Early Stopping Strategies for FL

3 minutes

Early Stopping Strategies for Federated Learning

What is early stopping?

Early stopping is a neural network training technique that maximises the generalisability of a trained model during the training process. It is one of the classical regularisation methods in deep learning. It is also commonly used in combination with model checkpointing – a technique to save snapshots of the model during the training process.

Examples of early stopping

The strategies for early stopping fall into two broad classes:

  1. When validation error exceeds threshold. For example, training is stopped when the current validation error is higher than that previously checked.
  2. When a prespecified number of intervals (e.g. epochs, validation checks, etc…) have elapsed. Sometimes referred as ‘patience’, this strategy stops the neural network training when the validation error has been increasing or not reducing over a prespecified number of successive checks.


Why is early stopping important?

In neural network training, we want to obtain a network with the optimal generalisable performance. If the neural network is trained for too long, the network tends to learn the noise that is specific to the dataset. This is the so-called overfitting or overtraining phenomenon of neural network training. A symptom of this is when the variance – which is the amount that the model output varies with dataset – is greatest when overfitting because the noise varies between datasets.

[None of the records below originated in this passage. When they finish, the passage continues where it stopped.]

(** Modelled from the spec: the resolver of [lasif_cli.py]; the command is
    resolved when exactly one canonical name matches, and unknown, with the
    suggestions, otherwise. *)
Definition resolve (table : gmap string handler) (token : string)
    : outcome :=
  match exact_matches table token with
  | [(_, h)] => Resolved h
  | _ => Unknown (suggestions table token)
  end.

(** Modelled from the spec: the dispatch of the entry point of
    [lasif_cli.py], a resolved command goes to its handler, once; the value
    is the sequence of handlers invoked. *)
Definition dispatch (o : outcome) : list handler :=
  match o with
  | Resolved h => [h]
  | Unknown _ => []
  end.

(** Modelled from the spec: what the entry point of [lasif_cli.py] writes
    to the standard error stream for an unknown command [name], with the
    wording that [test_unknown_command] and [test_fuzzy_command_matching]
    expect. *)
Definition render_unknown (name : string) (candidates : list string)
    : string :=
  let nl := String "010"%char "" in
  let tab := String "009"%char "" in
  "lasif: '" +:+ name +:+ "' is not a LASIF command. See 'lasif --help'."
  +:+ nl
  +:+ match candidates with
      | [] => ""
      | [c] => nl +:+ "Did you mean this?" +:+ nl +:+ tab +:+ c +:+ nl
      | _ => nl +:+ "Did you mean one of these?" +:+ nl
             +:+ foldr (λ c r, "    " +:+ c +:+ nl +:+ r) "" candidates
      end.
End resolver.
Global Arguments outcome : clear implicits.
End Resolver.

Overfitting is best illustrated by the sketch below.

Sketch of idealised training and validation curves.

Sketch of idealised training and validation curves. 

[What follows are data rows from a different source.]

(** The pieces are as many as the blocks exactly when no block holds the
    separator. *)
Lemma split_body_count_iff (base : string) (entries : list (string * string)) :
  entries <> [] ->
  List.length (JS.split separator (body base entries)) = List.length entries
  <-> (forall e, In e entries ->
                 JS.includes separator (block base e) = false).
Proof.
  intros Hne. split; [|now apply split_body_count].
  intros Hlen e He.
  destruct (JS.includes separator (block base e)) eqn:Hin; [|reflexivity].
  exfalso. rewrite body_concat in Hlen.
  destruct entries as [|e0 entries]; [congruence|].
  unfold JS.split in Hlen. rewrite separator_is_block in Hlen.
  destruct (split_count_at_least base entries e0 "") as [_ Hmore].
  cbv zeta in Hmore. specialize (Hmore (ex_intro _ e (conj He Hin))).
  cbn [List.length] in Hlen. lia.
Qed.

Section Consolidate.

Variable host : Host.
Variable settings : LegacyFilePluginSettings.

Lemma filterFiles_subset (callback : TFile -> result bool) (l : list TFile) :
  forall kept, filterFiles callback l = Ok kept ->
               forall f, In f kept -> In f l.
Proof.
  induction l as [|g l IH]; simpl; intros kept.
  - intros [= <-] f [].
  - destruct (callback g) as [keep|]; [|discriminate].
    destruct (filterFiles callback l) as [rest|]; [|discriminate].
    intros [= <-] f Hin. specialize (IH rest eq_refl f).
    destruct keep; simpl in Hin; intuition.
Qed.

Lemma fst_withTimestamp (file : TFile) : fst (withTimestamp file) = file.
Proof.
  unfold withTimestamp.
  destruct (exec timestampPattern (basename file)) as [m|]; [|reflexivity].
  now destruct (group 1 (captures m)).
Qed.

Lemma In_sorted_files (legacy : list TFile) (f : TFile) :
  In f (map fst (filesWithTimestamp settings legacy)) <-> In f legacy.
Proof.
  unfold filesWithTimestamp. rewrite in_map_iff. split.
  - intros [e [<- Hin]]. apply In_sort, in_map_iff in Hin as [g [<- Hg]].
    now rewrite fst_withTimestamp.
  - intros Hin. exists (withTimestamp f). split; [apply fst_withTimestamp|].
    apply In_sort, in_map. exact Hin.
Qed.

(** What a run that ends with the notice of success has done. *)
Lemma preserve_success (activeFile : TFile) (v v' : vault) (name : string) :
  preserveLegacyFiles host settings (Some activeFile) v
  = (v', LegacyFilesPreserved name) ->
  exists legacy,
    adapter_exists (normalizePath host (legacyFolder settings)) v = true /\
    legacyFiles host (basename activeFile)
                (normalizePath host (legacyFolder settings)) v = Ok legacy /\
    legacy <> [] /\
    let sorted := filesWithTimestamp settings legacy in
    let stem := preservedName (basename activeFile) (map snd sorted) in
    let record :=
      created_at host (normalizePath host (legacyFolder settings))
                 (stem ++ ".md") in
    let content :=
      buildContent (basename activeFile) 0 (entries_of v sorted) "" in
    name = stem ++ ".md" /\
    lookup record (files v) = None /\
    files v' = removeAll sorted (files v ++ [(record, content)])%list /\
    folders v' = folders v.
Proof.
  unfold preserveLegacyFiles, try_catch.
  destruct (adapter_exists _ v) eqn:Hex; simpl; [|discriminate].
  unfold bind at 1, lift.
  destruct (legacyFiles _ _ _ v) as [legacy|e] eqn:Hl; [|discriminate].
  destruct legacy as [|f0 legacy0]; [discriminate|].
  set (legacy := f0 :: legacy0) in *.
  unfold bind at 1.
  destruct (readLoop _ 0 _ "" [] v) as [v1 [[pc tss]|e]] eqn:Hr; [|discriminate].
  pose proof (readLoop_keeps _ _ _ _ _ _ _ _ Hr) as [Hf1 Hd1].
  apply readLoop_Ok in Hr as [-> ->]. simpl app.
  unfold bind at 1.
  destruct (create _ _ v1) as [v2 [[]|e]] eqn:Hc; [|discriminate].
  apply create_Ok in Hc as (Hfresh & Hf2 & Hd2).
  unfold bind at 1.
  destruct (deleteLoop _ v2) as [v3 [[]|e]] eqn:Hdel; [|discriminate].
  apply deleteLoop_Ok in Hdel as [Hf3 Hd3].
  unfold ret. intros [= <- <-].
  exists legacy. unfold created_at.
  repeat split; try congruence.
  - subst legacy; discriminate.
  - rewrite <- Hf1. exact Hfresh.
  - rewrite Hf3, Hf2, Hf1. reflexivity.
Qed.
(** C2.  When the search returns a location [x] that [np.array_equal] finds
    equal to [space.round(x)], [optimize] returns the location and the value
    of the search as they are, leaves the store as the search left it, and
    performs no action after the call of the search: in particular it does
    not call [acquisition.evaluate]. *)
Theorem optimize_on_grid (acq : Acq) (ctxo : option Ctx) (s s1 : St)
  (x : Vec) (v : Scalar) :
  context_known (space (self s)) ctxo = true ->
  _optimize acq (context_manager_of s ctxo) s = (inr (x, v), s1) ->
  array_equal x (round (space (self s1)) x) = true ->
  let cm := context_manager_of s ctxo in
  run acq ctxo s
  = (Return (x, v), s1,
     diags (space (self s)) ctxo ++ [NewContextManager cm; CallOptimize acq cm])
  /\ (forall ev, In ev (trace_of (run acq ctxo s)) -> is_evaluate ev = false).
Proof.
  intros Hctx Hhook Heq cm.
  assert (Hrun : run acq ctxo s
                 = (Return (x, v), s1,
                    diags (space (self s)) ctxo
                    ++ [NewContextManager cm; CallOptimize acq cm])).
  { rewrite (optimize_known acq ctxo s Hctx). cbv zeta.
    rewrite Hhook. now rewrite Heq. }
  split; [exact Hrun|].
  intros ev Hin. rewrite Hrun in Hin. unfold trace_of in Hin. cbn [snd] in Hin.
  apply in_app_or in Hin. destruct Hin as [Hin | [<- | [<- | []]]]; try reflexivity.
  apply diagnostics_are_logs in Hin. now destruct ev.
Qed.

(** C4.  Whenever [optimize] returns, the location it returns is a valid
    encoding of the space the optimizer holds when it rounds, that is, a
    vector that [space.round] leaves equal to itself under
    [np.array_equal]; this is so whether the search returned a valid
    encoding or not.  The rounding of the space is taken to land on valid
    encodings, as the specification describes it. *)
Theorem optimize_returns_valid_encoding (acq : Acq) (ctxo : option Ctx)
  (s s1 : St) (x loc : Vec) (v val : Scalar) :
  (forall y, valid (space (self s1)) (round (space (self s1)) y) = true) ->
  _optimize acq (context_manager_of s ctxo) s = (inr (x, v), s1) ->
  result_of (run acq ctxo s) = Return (loc, val) ->
  valid (space (self s1)) loc = true.
Proof.
  intros Hround Hhook Hres.
  destruct (context_known (space (self s)) ctxo) eqn:Hctx.
  - rewrite (optimize_known acq ctxo s Hctx) in Hres. cbv zeta in Hres.
    rewrite Hhook in Hres.
    destruct (array_equal x (round (space (self s1)) x)) eqn:Heq;
      unfold result_of in Hres; cbn [fst] in Hres; injection Hres as <- _.
    + exact Heq.
    + apply Hround.
  - destruct (context_unknown _ _ Hctx) as (pre & name & value & post & -> & Hp & Hn).
    rewrite (optimize_unknown acq pre post name value s Hp Hn) in Hres.
    discriminate Hres.
Qed.
(** * playwright-ctrf-json-report: the report builder of [src/generate-report.ts]

    A shallow embedding of the class [GenerateCtrfReport] and the properties
    of its transformation pass: status normalisation, summary counters,
    suite paths, attachments (screenshot, browser metadata), failure details
    and the output file name.

    Conventions of the embedding.
    - A JavaScript [number] that the reporter only counts with or copies is
      an integer of [Z] (counters, milliseconds, retry numbers).
    - A JavaScript string is a [string]: the sequence of its UTF-8 bytes.  A
      [Buffer] is a [string] as well (its bytes), so [toString('utf-8')] is
      the identity on well-formed input.
    - A property that may be [undefined] (or a key that may be missing from
      an object) is an [option]; [None] is [undefined].
    - The reporter object is a record that every method takes and returns;
      a method that can throw returns an [Outcome]. *)

From Stdlib Require Import ZArith String Ascii List Bool Lia.
From stdpp Require Import base option list strings gmap.

Set Warnings "-register-all".
Local Open Scope Z_scope.
Local Open Scope string_scope.

(** ** What the host (Playwright) hands to the reporter *)

Module TestError.
Record t : Type := mk {
  message : option string;
  stack : option string
}.
End TestError.

Module Attachment.
(** [body] is the attachment's [Buffer], absent for attachments that only
    carry a [path]. *)
Record t : Type := mk {
  name : string;
  contentType : string;
  body : option string
}.
End Attachment.

Module TestResult.
(** [startTime] is the [Date] of the attempt as epoch milliseconds. *)
Record t : Type := mk {
  status : string;
  duration : Z;
  startTime : Z;
  retry : Z;
  attachments : list Attachment.t;
  error : option TestError.t
}.
End TestResult.

Module SuiteRef.
(** A suite as it is seen from below, through [parent] links: its title
    and the suite above it ([None] at the root).  The chain is finite, as
    it is in every suite tree the host builds. *)
Inductive t : Type := mk {
  title : string;
  parent : option t
}.
End SuiteRef.

Module TestCase.
Record t : Type := mk {
  title : string;
  parent : SuiteRef.t;
  location_file : string;
  results : list TestResult.t
}.
End TestCase.

Module Suite.
(** A suite as it is seen from above: its own test cases and its child
    suites, in declaration order. *)
Inductive t : Type := mk {
  title : string;
  tests : list TestCase.t;
  suites : list t
}.
End Suite.

(** ** The CTRF report ([types/ctrf]) *)

Inductive CtrfTestState : Type :=
  | passed | failed | skipped | pending | other.

(** The string a [CtrfTestState] is at run time; it is the key used for the
    dynamic lookup in the summary object. *)
Definition CtrfTestState_key (s : CtrfTestState) : string :=
  match s with
  | passed => "passed"
  | failed => "failed"
  | skipped => "skipped"
  | pending => "pending"
  | other => "other"
  end.

Module CtrfTest.
(** The three required fields, then the optional ones in the order in
    which [updateCtrfTestResultsFromTestResult] assigns them. *)
Record t : Type := mk {
  name : string;
  status : CtrfTestState;
  duration : Z;
  start : option Z;
  stop : option Z;
  message : option string;
  trace : option string;
  rawStatus : option string;
  tags : option (list string);
  type : option string;
  filePath : option string;
  retry : option Z;
  flake : option bool;
  screenshot : option string;
  suite : option string;
  browser : option string
}.
End CtrfTest.

Module CtrfEnvironment.
Record t : Type := mk {
  appName : option string;
  appVersion : option string;
  osPlatform : option string;
  osRelease : option string;
  osVersion : option string;
  buildName : option string;
  buildNumber : option string
}.
Definition empty : t := mk None None None None None None None.
End CtrfEnvironment.

Module CtrfReport.
(** [results.summary] is kept as the object it is: a finite map from
    property names to numbers, because the reporter looks a counter up by
    a computed name. *)
Record t : Type := mk {
  tool_name : string;
  summary : gmap string Z;
  tests : list CtrfTest.t;
  environment : option CtrfEnvironment.t
}.
End CtrfReport.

The sketch above shows the idealised training and validation error curves in a supervised neural network training. Let’s assume that the validation dataset is representative of the real-world dataset and as such, we can treat the validation error as a proxy metric for generalisable error. It is desirable to avoid training models that yield large generalisable error, that is, the red section of the curves. This is when mechanisms are needed that can tell us when to stop training, i.e. the early stopping techniques.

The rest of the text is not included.